Following experiments with mice, Stanford University scientists have announced that stem cell therapies which use human embryonic stem cells (hESCs) have a high probability of failing because of immune rejection. In these studies, mice that were injected with hESCs exhibited an immune response which is at least as severe as that triggered by organ transplantation. Consequently, all the transplanted stem cells were killed by the immune system within a week. The Stanford researchers used molecular imaging technology to monitor the hESCs after injection, which revealed that the hESCs began dying within a week of injection and were completely dead by 10 days. When more hESCs were subsequently injected, they were found to die much more quickly, within 2 to 4 days, due to the already fully activated level of the immune system defense response. Even when the animals were given tacrolimus and sirolimus, two mediations that are commonly used to suppress an immune response, the hESCs lasted 28 days before dying but were still rejected and killed by the immune system. Additionally, in all cases, the overall health of the animals continued to deteriorate, and the researchers were not able to determine any benefit from an increase in time before all the hESCs were eventually destroyed.

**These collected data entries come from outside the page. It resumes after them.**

(* ===== verification/Prelude.v ===== *)
(** * tls-client-python: a verified model of the Python/CFFI layer

    [tls_client] is a Python package around a Go engine that sends HTTP requests
    with the TLS and HTTP/2 fingerprint of a browser.  Python resolves a
    request's options, renders them into C structs ([CDEF]), computes the key of
    the engine's client pool and unpacks the C answer; the engine does the
    networking.  This library models the Python layer, and the parts of the
    engine's binding it has a contract with, as executable definitions.

    ** How the program is modelled

    A dynamic value is a [pyval], a raised exception an [Err] of the monad [res]
    (both in [PyVal]), a [dict] with observable order an association list with
    the operations of this file, a [dict] used as a map a [gmap].  [str] is its
    UTF-8 bytes.  Objects with identity that are shared and written are entries
    of an explicit store ([PrepareCompat], [WebSocket]).  Concurrency is a step
    relation or an explicit sequence of steps ([AsyncBridge], [FfiLoader], [Pool]).

    ** Files, in the order of a request

    - Constructing a session.  [SessionStore] is [Session] and [AsyncSession] of
      [_core.py]: the defaults dict with its version counter and snapshot cache,
      the properties (one table from property to key and rendering), the
      constructors.  [DefaultHeaders] and [ClientHints] are the header tables of
      [_default_headers.py] and [_client_hints.py]; [Structures] is
      [CaseInsensitiveDict].  [Registry] and [Presets] are the fingerprint
      presets of [fingerprints/]; [ChromeFull] is the generated table of
      [chrome_full.py], a definition per major, and [Catalogue] the registry that
      importing the package leaves behind.
    - Generating.  [GenPresets] is [tools/gen_chrome_fingerprint_presets.py] from
      the captures to the presets; [PyLiteral] prints presets as Python source and
      has a reader of those literals as its reference; [GenModule] assembles the
      module and is the generator's self-check.  [ExtractCaptures] and
      [GenProfiles] are [tools/extract_chrome_captures.py] and
      [tools/gen_chrome_profiles.py], from the recorded answers to the Go profiles,
      and [ProfileReader] reads the Go text back.
    - Calling.  [PrepareCompat] is [_prepare_request_compat] and
      [Session.request]; [Compat] is [Request]/[PreparedRequest] and the helpers
      of [requests_compat.py], with [auth.py], [hooks.py], [exceptions.py] and
      [_multipart_boundary.py]; [Facade] is its [Response], adapter selection and
      redirect loop; [FacadeAdapter] its adapter on the native session, its
      constructor and [Session.request]; [FacadeApi] the text views of a response,
      the verbs, [close] and the attributes of a session.  [Cookies] is
      [cookies.py], [StatusCodes] is [status_codes.py] with [LookupDict], [Encoding]
      and [Url] the pieces of [base64], [json] and [urllib.parse] they use.
    - Resolving.  [Resolve] is the option pipeline of [execute_request] and
      [_execute_async] up to the dict [resolved]; [Headers] the header merge,
      proxy and query helpers; [Context] is [context.py].
    - Marshalling.  [Cffi] has the C structs and, as a class, the conversions of
      the cffi library; [Marshal] the builders; [AsyncPath] the second copy of
      the struct filling, in [_execute_async].
    - The pool key.  [CacheKey] is [_compute_cache_key_hash] over [Sha256], an
      executable SHA-256; [GoEngine] is [requestConfigFromOptions] and
      [buildCacheKeyFromConfig] of [cffi_binding/main.go]; [Parity] and
      [EndToEnd] relate the two.  [SortFacts] and [StrFacts] are generic lemmas.
    - Running.  [LibraryPath] is [_find_library] and the platform names,
      [FfiLoader] [_get_ffi] and [_after_fork_in_child];
      [AsyncBridge] the registry of pending requests, the engine callback, the
      defensive timers, cancellation and close.  [Pool] is the engine's client pool
      in [main.go], its cap, its scanner and the setters of [_core.py] that tune it.
    - Answering.  [Response] is [_unpack_c_response] and [Response] of
      [_core.py], with [Utf8] for the error handler of [bytes.decode].
    - Beside requests.  [WebSocket] is [websocket.py] with the handle tables of
      the engine; [Ech] is [ech.py] with [cffi_binding/ech.go].
    - Building.  [BuildBinding] is [cffi_binding/build_binding.py]: C declarations
      from Go sources, and the build as a list of actions.  [Packaging] is the version
      and package list of [setup.py] and the check of a wheel in
      [python_tests/check_wheel_contents.py].

    ** Interfaces

    [Cffi] (conversions made by cffi, instance [cffi_ref]); [Facade.Transport]
    (what an adapter does on the wire, implemented by [FacadeAdapter]);
    [Registry.Target] (what a preset is applied to, with instances for [Session]
    and [AsyncSession]).  Third-party code enters as an argument: the engine's
    answers, the parser of [http.cookies], codecs other than UTF-8 with the ways they
    fail, callable authentication objects, the reading of files, the environment's proxies, the clock, the values of the constants of
    uTLS.

    ** What is proved

    - Equivalence: the key Python sends is the key the engine computes from the
      struct it receives ([EndToEnd], with the exact inputs on which it is not,
      [cache_key_diverges]); the asynchronous path sends the struct the
      synchronous path sends, or raises [TypeError] on the keywords it passes on
      twice ([AsyncPath], and from the [requests] keywords down in [AsyncCalls]).
    - Invariants of the session: a cached snapshot is the current one, and the
      default headers follow the identifier until they are customised
      ([SessionStore]), also through [apply] of a preset ([Registry]); the
      tables are coherent ([DefaultHeaders], [Presets]).
    - Resolution: headers of a per-request identifier, ABI gates ([Resolve]),
      header merge ([Headers]), the context layer ([Context]).
    - Requests compatibility: [_prepare_request_compat] refines a pure header
      specification without writing to the caller's dict, keywords are mapped
      exactly, form bodies decode to the data ([PrepareCompat]); prepared
      requests are well formed, timeouts are exact ([Compat]); redirects
      terminate, keep credentials on their host, recompute cookies and methods
      ([Facade]); the struct and the answer of an adapter ([FacadeAdapter]);
      link headers and lines, attribute delegation, [close] ([FacadeApi]).
    - Concurrency: every asynchronous request completes, its future is settled
      once and its C response freed once ([AsyncBridge]); the library is loaded
      once and a forked child never waits for the lock ([FfiLoader]); the client pool
      keeps its cap, loses no client and gives one client per key ([Pool]).
    - Answers: header multiplicity, text decoding and status errors
      ([Response]); the jar and the scope of cookies ([Cookies]).
    - Presets resolve in finitely many steps, cycles included, to the flattening
      of their chain ([Registry]), and [apply] writes their entries key by key; every
      generated preset of the package resolves, and a session accepts exactly those
      of the majors in its list of identifiers ([Catalogue]); web-socket objects do not disturb their
      like, leak nothing and are closed by a [with] block ([WebSocket]); the DNS parser is safe on every input
      ([Ech]).
    - The generator: coherent presets for every capture, the checked-in table is
      its output ([GenPresets]); a literal reads back as the value it prints
      ([PyLiteral]), and the emitted module as the presets ([GenModule]); the Go
      profiles have the JA3 and the HTTP/2 settings that were recorded, with the names
      of uTLS and [http2] at the numbers of the registries, tables written down apart
      from the generator's ([ExtractCaptures], [ProfileReader]).
    - The build: the declarations are those of the exported functions, for every
      package text of the usual form, and none is missing but one whose name ends a
      longer one; the loader finds what the script builds exactly
      on the platforms [built_is_found] names ([BuildBinding]); a wheel that passes the
      check has what the loader looks for ([Packaging]).
    - Theorems also record where the code does not do what it means to; the
      doc comment of each says what happens.

    ** Fuel

    Loops that are not structural take fuel, each with a theorem that the fuel
    given is enough: [Facade.send] one unit per redirect allowed and one more,
    [Registry.resolve] one per registered preset and one more, [Ech] the length
    of the record and one more; [Facade.iter_content] and [FacadeApi.split_str] the
    length of the body; the reader of [PyLiteral] the length of the text and one
    more; [GenProfiles.hex_go] the number of bits and one more; the scans of
    [BuildBinding] the length of the text ([strip_fuel], [strip_comments_fuel],
    [find_text]).
    The message schedule and block loops of [Sha256] recurse on the message.

    ** Not modelled

    [dlopen], the file system and the certificate files are I/O.  The rest of
    [main.go] is HTTP execution on third-party packages.  [Response.json] is the
    standard library's parser; the package's re-exports, the command lines of the
    tools, [verify_cdef] (cffi and the dynamic loader), the benchmarks and the other
    tests have no logic of their own to state.  Locks that only make an operation
    atomic are not represented: each such operation is one step.  Text is exact on
    ASCII for case mapping and iteration; full Unicode case folding is not
    modelled. *)
From stdpp Require Export base tactics numbers list strings gmap sorting pretty.
From Stdlib Require Export Ascii.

The U.S. FDA (Food and Drug Administration) has not approved the use of hESCs as a medical therapy, primarily because of the danger of teratomas, which are a well established risk of hESCs. A teratoma is a specific type of tumor which contains cells from all 3 germ layers of the body, which have often differentiated into specialized tissue such as teeth, hair and organs, and which therefore make these tumors particularly hideous and dangerous. The ability of embryonic stem cells to form teratomas is, in fact, the defining trait of embryonic stem cells, and the ability of a cell to form a teratoma remains the universal laboratory test by which embryonic stem cells are identified: namely, if an unknown cell is found to form a teratoma in the laboratory, then it’s an embryonic stem cell, whereas if it doesn’t form a teratoma, then it’s not an embryonic stem cell. Teratoma formation, however, is certainly not the only risk posed by embryonic stem cells, and once again we are now reminded of the dangers of immune rejection that are inherent in embryonic stem cells. Adult stem cells, by sharp contrast, do not pose any risk of teratoma formation, and some types of adult stem cells, such as mesenchymal stem cells (MSCs), are known to be “immune privileged”, meaning that they do not trigger an immune response.

According to Dr. Joseph Wu, a Stanford radiologist who led the recent research, these findings, which reveal such a strong immune rejection of embryonic stem cells, constitute “a reality check”.